INFORMATION GIVEN:
(** X10.  The round trip through a share link normalizes the colours and is
    stable afterwards.  When each colour, with its first ['#'] removed, is a
    non-empty run of hexadecimal digits (so ["ff00aa"] as well as
    ["#ff00aa"]), the page opened at the link holds each colour as ['#']
    followed by those digits, with no photo URL; and sharing again from that
    page gives the very same link. *)
Theorem X10_round_trip_normalizes loc cfg c0 :
  hasNone "?" (origin loc ++ pathname loc) = true ->
  hasNone "#" (origin loc ++ pathname loc) = true ->
  hexDigits (replace "#" "" (primaryColor cfg)) = true ->
  hexDigits (replace "#" "" (accentColor cfg)) = true ->
  hexDigits (replace "#" "" (lightColor cfg)) = true ->
  let url := shareLink loc cfg in
  let page := openAt loc url in
  let opened := onMount page c0 in
  treeConfig opened
  = Some (mkTreeConfig ("#" ++ replace "#" "" (primaryColor cfg))
                       ("#" ++ replace "#" "" (accentColor cfg))
                       ("#" ++ replace "#" "" (lightColor cfg)) None)
  /\ isPanelOpen opened = true
  /\ shareUrl (generateShareLink page opened) = Some url.
Proof.
  intros Q H P A L url page opened.
  destruct (hexDigits_inv _ P) as (N1 & A1).
  destruct (hexDigits_inv _ A) as (N2 & A2).
  destruct (hexDigits_inv _ L) as (N3 & A3).
  assert (O : opened
              = mkComp (Some (mkTreeConfig
                                (String "#" (replace "#" "" (primaryColor cfg)))
                                (String "#" (replace "#" "" (accentColor cfg)))
                                (String "#" (replace "#" "" (lightColor cfg)))
                                None))
                       true (shareUrl c0) (clipboard c0)).
  { unfold opened, page, url, shareLink.
    rewrite mount_on_link by assumption.
    rewrite N1, N2, N3. reflexivity. }
  rewrite O. cbn [treeConfig isPanelOpen].
  split; [reflexivity|]. split; [reflexivity|].
  unfold generateShareLink. cbn [treeConfig shareUrl].
  unfold shareLink at 1.
  cbn [primaryColor accentColor lightColor origin pathname page openAt].
  rewrite !replace_hash. reflexivity.
Qed.

Lemma X10_round_trip_normalizes_witness :
  treeConfig
    (onMount (openAt (mkLocation "https://tree.example" "/" "")
                     "https://tree.example/?c1=ff00aa&c2=0B5345&c3=fff")
             (mkComp None false None None))
  = Some (mkTreeConfig "#ff00aa" "#0B5345" "#fff" None).
Proof.
  apply (X10_round_trip_normalizes
           (mkLocation "https://tree.example" "/" "")
           (mkTreeConfig "ff00aa" "#0B5345" "fff" (Some "blob:photo"))
           (mkComp None false None None));
    reflexivity.
Defined.

(** X11.  A colour that is empty once its ['#'] is removed (["#"] or [""])
    makes a link that loads nothing: the other two being hexadecimal, the
    link carries an empty parameter, and the page opened at it keeps the
    whole component state as it was. *)
Theorem X11_empty_colour_link_loads_nothing loc cfg c0 :
  hasNone "?" (origin loc ++ pathname loc) = true ->
  hasNone "#" (origin loc ++ pathname loc) = true ->
  allChars isHexDigit (replace "#" "" (primaryColor cfg)) = true ->
  allChars isHexDigit (replace "#" "" (accentColor cfg)) = true ->
  allChars isHexDigit (replace "#" "" (lightColor cfg)) = true ->
  replace "#" "" (primaryColor cfg) = ""
  \/ replace "#" "" (accentColor cfg) = ""
  \/ replace "#" "" (lightColor cfg) = "" ->
  onMount (openAt loc (shareLink loc cfg)) c0 = c0.
Proof.
  intros Q H A1 A2 A3 E. unfold shareLink.
  rewrite mount_on_link by assumption.
  destruct E as [E|[E|E]]; rewrite E; cbn [String.eqb negb andb];
    rewrite ?andb_false_r; reflexivity.
Qed.

Lemma X11_empty_colour_link_loads_nothing_witness :
  onMount (openAt (mkLocation "https://tree.example" "/" "")
                  (shareLink (mkLocation "https://tree.example" "/" "")
                             (mkTreeConfig "#ff00aa" "#" "#fff" None)))
          (mkComp None false None None)
  = mkComp None false None None.
Proof.
  apply (X11_empty_colour_link_loads_nothing
           (mkLocation "https://tree.example" "/" "")
           (mkTreeConfig "#ff00aa" "#" "#fff" None));
    try reflexivity.
  right; left; reflexivity.
Defined.


(** ** Reading the query *)

Lemma splitOn_joinWith piece pieces :
  forallb (hasNone "&") (piece :: pieces) = true ->
  splitOn "&" (joinWith "&" (piece :: pieces)) = piece :: pieces.
Proof.
  revert piece. induction pieces as [|next pieces IH]; intros piece F.
  - cbn [forallb] in F. apply andb_true_iff in F as [F _].
    cbn [joinWith]. apply splitOn_none, F.
  - cbn [forallb] in F. apply andb_true_iff in F as [F Fs].
    change (joinWith "&" (piece :: next :: pieces))
      with (piece ++ String "&" (joinWith "&" (next :: pieces))).
    rewrite splitOn_app by exact F. rewrite IH by exact Fs. reflexivity.
Qed.

Lemma nameValue_written n v :
  hasNone "=" n = true -> nameValue (n ++ "=" ++ v) = (n, v).
Proof.
  induction n as [|a n IH]; [reflexivity|]. cbn [hasNone allChars].
  rewrite andb_true_iff, negb_true_iff. intros [A N]. cbn [append nameValue].
  rewrite A. change (n ++ String "=" v) with (n ++ "=" ++ v).
  rewrite (IH N). reflexivity.
Qed.

Lemma written_not_empty n v : (n ++ "=" ++ v =? "") = false.
Proof. destruct n; reflexivity. Qed.

Lemma decode_plain s :
  hasNone "+" s = true -> hasNone "%" s = true -> decode s = s.
Proof.
  intros P C. unfold decode. rewrite plusToSpace_none by exact P.
  apply percentDecode_none, C.
Qed.

Lemma plainParam_inv nv :
  plainParam nv = true ->
  hasNone "&" (fst nv ++ "=" ++ snd nv) = true
  /\ hasNone "=" (fst nv) = true
  /\ decode (fst nv) = fst nv /\ decode (snd nv) = snd nv.
Proof.
  unfold plainParam, plainName, plainValue. rewrite !andb_true_iff.
  intros [[[[A E] P] C] [[A' P'] C']].
  split; [|split; [exact E | split; apply decode_plain; assumption]].
  unfold hasNone. rewrite !allChars_app.
  fold (hasNone "&" (fst nv)). fold (hasNone "&" (snd nv)).
  rewrite A, A'. reflexivity.
Qed.

Lemma read_pieces params :
  forallb plainParam params = true ->
  map (fun piece => let (n, v) := nameValue piece in (decode n, decode v))
      (filter (fun piece => negb (piece =? ""))
              (map (fun nv => fst nv ++ "=" ++ snd nv) params))
  = params.
Proof.
  induction params as [|[n v] l IH]; intros F; [reflexivity|].
  cbn [forallb] in F. apply andb_true_iff in F as [F Fs].
  destruct (plainParam_inv _ F) as (_ & E & Dn & Dv). cbn [fst snd] in *.
  cbn [map filter fst snd]. rewrite written_not_empty. cbn [negb map].
  rewrite nameValue_written by exact E. rewrite Dn, Dv, (IH Fs).
  reflexivity.
Qed.

(** Reading a written query gives back the parameters, in their order. *)
Lemma read_written_query params :
  forallb plainParam params = true ->
  URLSearchParams (String "?" (writeQuery params)) = params.
Proof.
  intros F. unfold URLSearchParams, writeQuery.
  destruct params as [|nv params]; [reflexivity|].
  rewrite <- (read_pieces (nv :: params) F) at 2.
  cbn [map]. rewrite splitOn_joinWith; [reflexivity|].
  change (forallb (hasNone "&")
            (map (fun nv => fst nv ++ "=" ++ snd nv) (nv :: params)) = true).
  rewrite forallb_forall in *. intros piece I.
  apply in_map_iff in I as (nv' & <- & I').
  apply plainParam_inv, F, I'.
Qed.

(** X12.  The loader finds its three parameters by name.  On a query of
    [name=value] pieces (names free of ['&'], ['='], ['+'], ['%'], values of
    ['&'], ['+'], ['%']), in any order and among any other parameters, it
    takes the first value written under each of [c1], [c2], [c3]; when all
    three exist and are non-empty it sets the colours ['#' + value], without
    checking that they are colours, drops the photo URL and opens the panel;
    otherwise it leaves the state alone. *)
Theorem X12_parameters_found_by_name params loc c0 :
  forallb plainParam params = true ->
  search loc = String "?" (writeQuery params) ->
  onMount loc c0
  = if truthy (get params "c1") && truthy (get params "c2")
       && truthy (get params "c3")
    then mkComp (Some (mkTreeConfig ("#" ++ toString (get params "c1"))
                                    ("#" ++ toString (get params "c2"))
                                    ("#" ++ toString (get params "c3"))
                                    None))
                true (shareUrl c0) (clipboard c0)
    else c0.
Proof.
  intros F S. unfold onMount. rewrite S, (read_written_query params F).
  reflexivity.
Qed.

Lemma X12_parameters_found_by_name_witness :
  onMount (mkLocation "https://tree.example" "/"
                      "?c3=fff&utm=mail&c1=ff00aa&c2=0B5345&c1=000000")
          (mkComp None false None None)
  = mkComp (Some (mkTreeConfig "#ff00aa" "#0B5345" "#fff" None))
           true None None.
Proof.
  apply (X12_parameters_found_by_name
           [("c3", "fff"); ("utm", "mail"); ("c1", "ff00aa");
            ("c2", "0B5345"); ("c1", "000000")]
           (mkLocation "https://tree.example" "/"
                       "?c3=fff&utm=mail&c1=ff00aa&c2=0B5345&c1=000000"));
    reflexivity.
Defined.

WHAT YOU NEED TO DO: The lines above starting at the one that contains "decode s = s." and ending at the one that contains "plainParam nv = true ->" must be transcribed exactly, and no other lines may appear.

ANSWER SPACE:
  hasNone "+" s = true -> hasNone "%" s = true -> decode s = s.
Proof.
  intros P C. unfold decode. rewrite plusToSpace_none by exact P.
  apply percentDecode_none, C.
Qed.

Lemma plainParam_inv nv :
  plainParam nv = true ->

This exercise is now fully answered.